### DIRECTIONS FOR THIS TASK
Copy all lines in the material holding the string "order".

### SOURCE DATA
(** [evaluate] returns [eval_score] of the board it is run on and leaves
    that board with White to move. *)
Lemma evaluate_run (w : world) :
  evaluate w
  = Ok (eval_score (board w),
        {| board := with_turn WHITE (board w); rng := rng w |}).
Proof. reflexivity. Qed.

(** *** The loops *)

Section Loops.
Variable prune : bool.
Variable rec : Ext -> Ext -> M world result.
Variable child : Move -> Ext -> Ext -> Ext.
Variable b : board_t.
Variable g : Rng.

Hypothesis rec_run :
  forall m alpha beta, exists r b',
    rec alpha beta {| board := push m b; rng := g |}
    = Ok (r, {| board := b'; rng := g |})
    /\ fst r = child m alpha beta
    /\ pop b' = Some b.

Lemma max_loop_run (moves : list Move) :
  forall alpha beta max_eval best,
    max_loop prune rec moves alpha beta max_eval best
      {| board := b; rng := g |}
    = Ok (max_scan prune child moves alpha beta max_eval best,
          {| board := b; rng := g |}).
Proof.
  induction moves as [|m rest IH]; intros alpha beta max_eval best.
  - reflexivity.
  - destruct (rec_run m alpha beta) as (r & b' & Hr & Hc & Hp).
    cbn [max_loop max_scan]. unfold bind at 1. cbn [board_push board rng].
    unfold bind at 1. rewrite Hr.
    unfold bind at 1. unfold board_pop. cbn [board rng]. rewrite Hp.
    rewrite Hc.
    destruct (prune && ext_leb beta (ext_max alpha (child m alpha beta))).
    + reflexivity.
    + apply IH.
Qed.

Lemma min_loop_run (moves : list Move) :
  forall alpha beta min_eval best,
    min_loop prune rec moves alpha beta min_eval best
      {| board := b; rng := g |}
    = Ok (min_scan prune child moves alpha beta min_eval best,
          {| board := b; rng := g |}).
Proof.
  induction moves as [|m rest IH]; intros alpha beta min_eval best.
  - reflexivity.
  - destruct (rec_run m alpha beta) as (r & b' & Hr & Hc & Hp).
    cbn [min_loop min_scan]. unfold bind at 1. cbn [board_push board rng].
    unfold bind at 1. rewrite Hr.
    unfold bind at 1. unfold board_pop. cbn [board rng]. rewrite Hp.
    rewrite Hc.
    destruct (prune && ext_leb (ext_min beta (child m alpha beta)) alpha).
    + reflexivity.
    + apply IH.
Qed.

* * *

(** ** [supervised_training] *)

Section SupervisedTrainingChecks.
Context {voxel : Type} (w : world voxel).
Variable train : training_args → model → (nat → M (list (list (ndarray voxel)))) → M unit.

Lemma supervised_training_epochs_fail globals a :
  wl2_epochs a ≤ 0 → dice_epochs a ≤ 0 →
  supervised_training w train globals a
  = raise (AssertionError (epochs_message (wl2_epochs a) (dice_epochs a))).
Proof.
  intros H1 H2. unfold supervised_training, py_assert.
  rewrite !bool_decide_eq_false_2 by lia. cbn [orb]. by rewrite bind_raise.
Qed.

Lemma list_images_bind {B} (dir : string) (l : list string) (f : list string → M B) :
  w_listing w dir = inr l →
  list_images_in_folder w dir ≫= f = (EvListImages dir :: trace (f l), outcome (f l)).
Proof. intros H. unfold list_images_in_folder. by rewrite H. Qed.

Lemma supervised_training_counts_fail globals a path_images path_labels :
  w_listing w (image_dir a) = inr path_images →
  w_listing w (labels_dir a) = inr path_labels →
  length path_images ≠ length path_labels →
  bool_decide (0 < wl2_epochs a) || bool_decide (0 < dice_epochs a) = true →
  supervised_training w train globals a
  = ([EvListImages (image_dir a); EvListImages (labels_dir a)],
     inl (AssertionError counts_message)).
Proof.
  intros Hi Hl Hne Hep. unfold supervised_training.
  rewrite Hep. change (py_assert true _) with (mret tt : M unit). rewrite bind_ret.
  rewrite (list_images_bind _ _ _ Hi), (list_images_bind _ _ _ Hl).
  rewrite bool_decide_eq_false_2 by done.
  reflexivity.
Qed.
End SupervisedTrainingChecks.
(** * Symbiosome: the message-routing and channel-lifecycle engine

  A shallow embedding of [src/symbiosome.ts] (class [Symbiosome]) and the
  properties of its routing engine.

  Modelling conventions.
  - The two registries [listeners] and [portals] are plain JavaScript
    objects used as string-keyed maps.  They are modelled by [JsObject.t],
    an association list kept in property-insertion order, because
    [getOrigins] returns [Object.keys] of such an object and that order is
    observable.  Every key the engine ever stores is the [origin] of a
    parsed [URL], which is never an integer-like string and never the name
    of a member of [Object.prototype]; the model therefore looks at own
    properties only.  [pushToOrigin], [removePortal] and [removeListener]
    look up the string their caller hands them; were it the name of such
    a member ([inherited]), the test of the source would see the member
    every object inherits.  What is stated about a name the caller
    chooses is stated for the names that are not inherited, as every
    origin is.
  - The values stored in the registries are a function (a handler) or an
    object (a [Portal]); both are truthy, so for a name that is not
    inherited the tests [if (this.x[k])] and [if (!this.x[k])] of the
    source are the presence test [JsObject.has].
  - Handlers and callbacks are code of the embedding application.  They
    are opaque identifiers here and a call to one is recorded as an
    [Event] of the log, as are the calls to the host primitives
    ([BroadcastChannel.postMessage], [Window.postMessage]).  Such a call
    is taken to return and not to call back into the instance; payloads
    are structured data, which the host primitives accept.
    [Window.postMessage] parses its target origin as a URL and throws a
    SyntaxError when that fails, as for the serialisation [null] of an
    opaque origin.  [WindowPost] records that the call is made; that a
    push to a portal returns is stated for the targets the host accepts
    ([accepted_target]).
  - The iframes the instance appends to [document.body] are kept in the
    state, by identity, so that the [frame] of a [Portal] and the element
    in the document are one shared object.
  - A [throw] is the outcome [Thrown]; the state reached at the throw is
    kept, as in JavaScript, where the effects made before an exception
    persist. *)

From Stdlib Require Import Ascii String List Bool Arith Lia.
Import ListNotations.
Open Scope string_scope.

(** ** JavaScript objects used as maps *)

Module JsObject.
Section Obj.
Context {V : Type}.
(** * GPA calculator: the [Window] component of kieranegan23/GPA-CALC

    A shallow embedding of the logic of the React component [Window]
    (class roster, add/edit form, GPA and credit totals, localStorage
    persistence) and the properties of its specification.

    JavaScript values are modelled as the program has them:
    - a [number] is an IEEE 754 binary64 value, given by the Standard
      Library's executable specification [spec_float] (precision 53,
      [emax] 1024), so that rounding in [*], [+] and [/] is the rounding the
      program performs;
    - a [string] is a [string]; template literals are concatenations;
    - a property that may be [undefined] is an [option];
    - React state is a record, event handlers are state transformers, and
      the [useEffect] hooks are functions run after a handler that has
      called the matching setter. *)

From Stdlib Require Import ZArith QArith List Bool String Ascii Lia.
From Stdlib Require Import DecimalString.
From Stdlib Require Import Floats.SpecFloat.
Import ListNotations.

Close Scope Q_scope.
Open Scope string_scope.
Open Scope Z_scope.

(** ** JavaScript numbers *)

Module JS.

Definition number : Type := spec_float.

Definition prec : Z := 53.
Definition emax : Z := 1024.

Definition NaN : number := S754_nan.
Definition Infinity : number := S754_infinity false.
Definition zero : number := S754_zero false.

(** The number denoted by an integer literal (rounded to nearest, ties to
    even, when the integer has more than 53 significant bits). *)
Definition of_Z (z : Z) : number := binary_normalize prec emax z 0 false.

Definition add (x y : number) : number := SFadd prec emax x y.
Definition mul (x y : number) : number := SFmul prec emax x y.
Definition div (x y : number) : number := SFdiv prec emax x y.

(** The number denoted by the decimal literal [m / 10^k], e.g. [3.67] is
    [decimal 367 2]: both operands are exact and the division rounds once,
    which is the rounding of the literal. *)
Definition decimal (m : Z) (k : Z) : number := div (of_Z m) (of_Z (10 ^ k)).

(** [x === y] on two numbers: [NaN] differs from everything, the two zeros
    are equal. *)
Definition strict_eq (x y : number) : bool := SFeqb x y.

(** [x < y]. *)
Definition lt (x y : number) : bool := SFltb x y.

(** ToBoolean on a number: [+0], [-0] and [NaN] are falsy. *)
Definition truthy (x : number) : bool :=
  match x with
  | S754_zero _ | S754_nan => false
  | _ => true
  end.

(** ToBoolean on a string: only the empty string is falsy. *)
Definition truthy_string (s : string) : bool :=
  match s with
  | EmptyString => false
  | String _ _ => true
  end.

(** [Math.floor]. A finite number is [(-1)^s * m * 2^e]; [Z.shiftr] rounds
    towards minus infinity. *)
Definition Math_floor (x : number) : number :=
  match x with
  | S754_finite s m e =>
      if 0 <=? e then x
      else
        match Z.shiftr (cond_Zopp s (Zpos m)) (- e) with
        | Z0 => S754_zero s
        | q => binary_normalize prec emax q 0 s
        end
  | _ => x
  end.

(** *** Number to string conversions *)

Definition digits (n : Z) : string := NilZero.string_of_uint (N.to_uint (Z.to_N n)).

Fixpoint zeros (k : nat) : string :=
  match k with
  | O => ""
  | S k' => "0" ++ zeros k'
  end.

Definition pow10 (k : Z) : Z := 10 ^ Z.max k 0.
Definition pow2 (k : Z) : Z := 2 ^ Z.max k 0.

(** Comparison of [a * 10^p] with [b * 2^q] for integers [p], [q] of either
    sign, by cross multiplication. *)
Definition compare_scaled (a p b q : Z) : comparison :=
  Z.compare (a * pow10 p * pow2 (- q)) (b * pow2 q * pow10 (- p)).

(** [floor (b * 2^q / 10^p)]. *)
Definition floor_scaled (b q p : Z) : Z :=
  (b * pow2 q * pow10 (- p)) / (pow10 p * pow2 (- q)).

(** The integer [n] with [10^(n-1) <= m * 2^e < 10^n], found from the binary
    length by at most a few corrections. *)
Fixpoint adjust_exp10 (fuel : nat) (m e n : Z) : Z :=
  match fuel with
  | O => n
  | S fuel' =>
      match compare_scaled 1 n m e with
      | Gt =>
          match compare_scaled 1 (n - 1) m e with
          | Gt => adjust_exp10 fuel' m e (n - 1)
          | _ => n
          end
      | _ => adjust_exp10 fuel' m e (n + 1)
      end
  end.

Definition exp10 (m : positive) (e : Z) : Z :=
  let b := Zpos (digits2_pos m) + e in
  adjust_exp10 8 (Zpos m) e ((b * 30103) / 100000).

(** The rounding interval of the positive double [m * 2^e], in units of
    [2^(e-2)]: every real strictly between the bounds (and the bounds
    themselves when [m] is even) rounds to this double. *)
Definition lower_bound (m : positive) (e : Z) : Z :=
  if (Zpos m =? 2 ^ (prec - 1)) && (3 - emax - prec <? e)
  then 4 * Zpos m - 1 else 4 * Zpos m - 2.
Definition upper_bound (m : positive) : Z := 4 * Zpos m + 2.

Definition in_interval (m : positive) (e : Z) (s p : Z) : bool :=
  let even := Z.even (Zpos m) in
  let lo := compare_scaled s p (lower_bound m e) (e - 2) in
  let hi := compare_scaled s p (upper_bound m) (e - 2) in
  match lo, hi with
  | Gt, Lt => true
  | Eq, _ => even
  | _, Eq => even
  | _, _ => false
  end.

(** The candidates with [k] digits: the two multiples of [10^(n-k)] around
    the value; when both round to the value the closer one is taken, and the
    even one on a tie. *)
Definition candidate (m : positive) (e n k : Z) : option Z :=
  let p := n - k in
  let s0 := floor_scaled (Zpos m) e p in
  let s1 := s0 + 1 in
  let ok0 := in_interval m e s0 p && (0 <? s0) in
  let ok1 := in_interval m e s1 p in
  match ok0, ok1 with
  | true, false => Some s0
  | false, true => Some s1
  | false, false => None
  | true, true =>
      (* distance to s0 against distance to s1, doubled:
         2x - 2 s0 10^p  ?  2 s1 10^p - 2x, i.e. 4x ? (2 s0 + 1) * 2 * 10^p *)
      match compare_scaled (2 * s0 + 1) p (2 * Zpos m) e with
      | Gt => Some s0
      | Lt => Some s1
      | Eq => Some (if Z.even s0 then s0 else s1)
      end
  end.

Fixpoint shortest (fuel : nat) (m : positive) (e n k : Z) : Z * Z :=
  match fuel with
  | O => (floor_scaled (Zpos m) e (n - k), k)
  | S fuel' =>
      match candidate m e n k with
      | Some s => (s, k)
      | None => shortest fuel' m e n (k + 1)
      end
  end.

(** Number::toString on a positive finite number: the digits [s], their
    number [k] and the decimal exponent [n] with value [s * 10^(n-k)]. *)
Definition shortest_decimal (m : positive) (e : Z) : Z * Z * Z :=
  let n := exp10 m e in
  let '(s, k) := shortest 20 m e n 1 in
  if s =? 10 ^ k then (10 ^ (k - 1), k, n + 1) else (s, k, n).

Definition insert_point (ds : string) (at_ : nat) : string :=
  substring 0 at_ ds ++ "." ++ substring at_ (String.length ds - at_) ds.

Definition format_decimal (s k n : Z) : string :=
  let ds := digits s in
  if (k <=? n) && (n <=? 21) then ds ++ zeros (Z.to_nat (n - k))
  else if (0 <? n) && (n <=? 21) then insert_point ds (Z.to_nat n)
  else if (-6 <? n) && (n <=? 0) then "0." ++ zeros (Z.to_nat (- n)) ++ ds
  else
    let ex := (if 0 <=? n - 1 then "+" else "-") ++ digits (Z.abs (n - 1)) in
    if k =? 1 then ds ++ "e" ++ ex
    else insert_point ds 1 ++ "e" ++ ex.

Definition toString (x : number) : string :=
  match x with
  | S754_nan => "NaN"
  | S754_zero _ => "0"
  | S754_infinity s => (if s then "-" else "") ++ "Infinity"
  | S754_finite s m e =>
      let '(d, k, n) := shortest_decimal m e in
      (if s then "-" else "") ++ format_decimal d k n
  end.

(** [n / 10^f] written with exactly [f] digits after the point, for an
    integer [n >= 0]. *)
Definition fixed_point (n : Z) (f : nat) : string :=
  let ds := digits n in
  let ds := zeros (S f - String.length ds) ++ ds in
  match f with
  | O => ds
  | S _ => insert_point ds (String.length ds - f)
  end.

### RESULT OF THIS EXERCISE
    an association list kept in property-insertion order, because
    [getOrigins] returns [Object.keys] of such an object and that order is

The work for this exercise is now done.